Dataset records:
======

Lemma handleStartEvent_keeps_faults e w :
  get_fault (Traces (wh (handleStartEvent e w).1)) = get_fault (Traces (wh w)).
Proof. run_start. start_cases; reflexivity. Qed.

(** A Start event that registers TraceID = X, followed by a Start event that
    names X as its parent: the second span is a child of the first. *)
Lemma handleStartEvent_then_child e1 e2 w X :
  TraceID e1 = Ok (Some X) ->
  (handleStartEvent e1 w).2 = Ok tt ->
  set_fault (Traces (wh w)) X = None ->
  get_fault (Traces (wh w)) X = None ->
  ParentSpanID e2 = Ok (Some X) ->
  exists sp,
    spans (tracer (handleStartEvent e2 (handleStartEvent e1 w).1).1) =
      spans (tracer (handleStartEvent e1 w).1) ++ [sp] /\
    operation sp = OperationName e2 /\
    references sp = [ChildOf (Context (length (spans (tracer w))))].
Proof.
  intros Htid Hok Hset Hget Hp.
  destruct (handleStartEvent_registers e1 w Hok) as (sid & _ & _ & Hreg).
  specialize (Hreg X Htid Hset).
  destruct (handleStartEvent_starts_span e2 (handleStartEvent e1 w).1 (Some X)
              [ChildOf (Context (length (spans (tracer w))))] Hp)
    as (sp & Hs & Ho & Hr & _).
  { unfold store_get. rewrite handleStartEvent_keeps_faults, Hget, Hreg. done. }
  by exists sp.
Qed.

(** ** Closed forms of the two handlers *)

Ltac run_end :=
  unfold handleEndEvent, bind, try, fail, check, ret, Get, Delete, SetTag,
    Finish, store_get, store_delete, record_call;
  simpl.

Ltac end_cases :=
  repeat
    (match goal with
     | |- context [match SpanID ?e with _ => _ end] =>
         destruct (SpanID e) eqn:?
     | |- context [match get_fault ?s ?k with _ => _ end] =>
         destruct (get_fault s k) eqn:?
     | |- context [match entries ?s !! ?k with _ => _ end] =>
         destruct (entries s !! k) eqn:?
     | |- context [match IsError ?e with _ => _ end] =>
         destruct (IsError e) eqn:?
     | |- context [match delete_fault ?s ?k with _ => _ end] =>
         destruct (delete_fault s k) eqn:?
     | |- context [match TraceID ?e with _ => _ end] =>
         destruct (TraceID e) as [[?|]|] eqn:?
     end; simpl).

(** Start handling when nothing fails: the result and what is left in the
    tracer and in the two stores. *)
Lemma start_success e w opts tags trace sid :
  resolved_parent e w opts ->
  Tags e = Ok tags ->
  TraceID e = Ok trace ->
  (forall tid, trace = Some tid -> set_fault (Traces (wh w)) tid = None) ->
  SpanID e = Ok sid ->
  set_fault (Spans (wh w)) sid = None ->
  (handleStartEvent e w).2 = Ok tt /\
  tracer (handleStartEvent e w).1 =
    mkTracer (spans (tracer w) ++ [mkSpanData (OperationName e) opts tags 0]) /\
  entries (Spans (wh (handleStartEvent e w).1)) =
    <[sid := length (spans (tracer w))]> (entries (Spans (wh w))) /\
  entries (Traces (wh (handleStartEvent e w).1)) =
    match trace with
    | Some tid => <[tid := length (spans (tracer w))]> (entries (Traces (wh w)))
    | None => entries (Traces (wh w))
    end.
Proof.
  unfold resolved_parent, store_get. intros Hp Htags Htid Hft Hsid Hfs.
  run_start.
  destruct (ParentSpanID e) as [[pid|]|]; simpl in *; try done;
    [destruct (get_fault (Traces (wh w)) pid); simpl in *; try done;
     destruct (entries (Traces (wh w)) !! pid); simpl in *|];
    subst opts;
    rewrite Htags; simpl; rewrite range_SetTag; simpl; rewrite on_span_new;
    rewrite apply_tags_map; simpl; rewrite (right_id_L ∅ (∪));
    rewrite Htid; simpl;
    (destruct trace as [tid|]; simpl;
     [rewrite (Hft tid eq_refl); simpl|]);
    rewrite Hsid; simpl; rewrite Hfs; simpl; done.
Qed.

(** The handlers leave the stores' ways of failing as they are. *)
Lemma store_set_faults s id span :
  get_fault (store_set s id span).1 = get_fault s /\
  set_fault (store_set s id span).1 = set_fault s /\
  delete_fault (store_set s id span).1 = delete_fault s.
Proof. unfold store_set. by destruct (set_fault s id). Qed.

Lemma store_delete_faults s id :
  get_fault (store_delete s id).1 = get_fault s /\
  set_fault (store_delete s id).1 = set_fault s /\
  delete_fault (store_delete s id).1 = delete_fault s.
Proof. unfold store_delete. by destruct (delete_fault s id). Qed.

Lemma handleStartEvent_faults e w n :
  get_fault (store_of n (wh (handleStartEvent e w).1)) =
    get_fault (store_of n (wh w)) /\
  set_fault (store_of n (wh (handleStartEvent e w).1)) =
    set_fault (store_of n (wh w)) /\
  delete_fault (store_of n (wh (handleStartEvent e w).1)) =
    delete_fault (store_of n (wh w)).
Proof. run_start. destruct n; start_cases; done. Qed.

Lemma handleEndEvent_faults e w n :
  get_fault (store_of n (wh (handleEndEvent e w).1)) =
    get_fault (store_of n (wh w)) /\
  set_fault (store_of n (wh (handleEndEvent e w).1)) =
    set_fault (store_of n (wh w)) /\
  delete_fault (store_of n (wh (handleEndEvent e w).1)) =
    delete_fault (store_of n (wh w)).
Proof. run_end. destruct n; end_cases; done. Qed.

(** End handling when nothing fails. *)
Lemma end_success e w sid h b trace :
  SpanID e = Ok sid ->
  store_get (Spans (wh w)) sid = Ok (Some h) ->
  IsError e = Ok b ->
  delete_fault (Spans (wh w)) sid = None ->
  TraceID e = Ok trace ->
  (forall tid, trace = Some tid -> delete_fault (Traces (wh w)) tid = None) ->
  (handleEndEvent e w).2 = Ok tt /\
  tracer (handleEndEvent e w).1 =
    on_span finish h (on_span (set_tag "error" (VBool b)) h (tracer w)) /\
  entries (Spans (wh (handleEndEvent e w).1)) =
    delete sid (entries (Spans (wh w))) /\
  entries (Traces (wh (handleEndEvent e w).1)) =
    match trace with
    | Some tid => delete tid (entries (Traces (wh w)))
    | None => entries (Traces (wh w))
    end.
Proof.
  intros Hsid Hget Hise Hds Htid Hdt.
  unfold store_get in Hget.
  destruct (get_fault (Spans (wh w)) sid) eqn:Hgf; [done|].
  injection Hget as Hget.
  run_end. rewrite Hsid. simpl. rewrite Hgf, Hget. simpl.
  rewrite Hise. simpl. rewrite Hds. simpl. rewrite Htid. simpl.
  destruct trace as [tid|]; simpl; [rewrite (Hdt tid eq_refl); simpl|]; done.
Qed.

(** End handling when the span is not in the Span Store. *)
Lemma end_missing e w sid :
  SpanID e = Ok sid ->
  store_get (Spans (wh w)) sid = Ok None ->
  handleEndEvent e w =
    (record_call (CallGet SpansStore sid) w,
     Err (SpanMissingError (Errorf "span not found for span: %q" [sid]))).
Proof.
  intros Hsid Hget. unfold handleEndEvent, bind, try, fail, Get.
  rewrite Hsid. simpl. by rewrite Hget.
Qed.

======

§ ACTIVITY: Set down, unchanged, only those lines above that fall between the line with "get_fault (Traces (wh w)) X = None ->" and the line with "intros Htid Hok Hset Hget Hp.", the two end lines included.

§ FINISHED TASK:
  get_fault (Traces (wh w)) X = None ->
  ParentSpanID e2 = Ok (Some X) ->
  exists sp,
    spans (tracer (handleStartEvent e2 (handleStartEvent e1 w).1).1) =
      spans (tracer (handleStartEvent e1 w).1) ++ [sp] /\
    operation sp = OperationName e2 /\
    references sp = [ChildOf (Context (length (spans (tracer w))))].
Proof.
  intros Htid Hok Hset Hget Hp.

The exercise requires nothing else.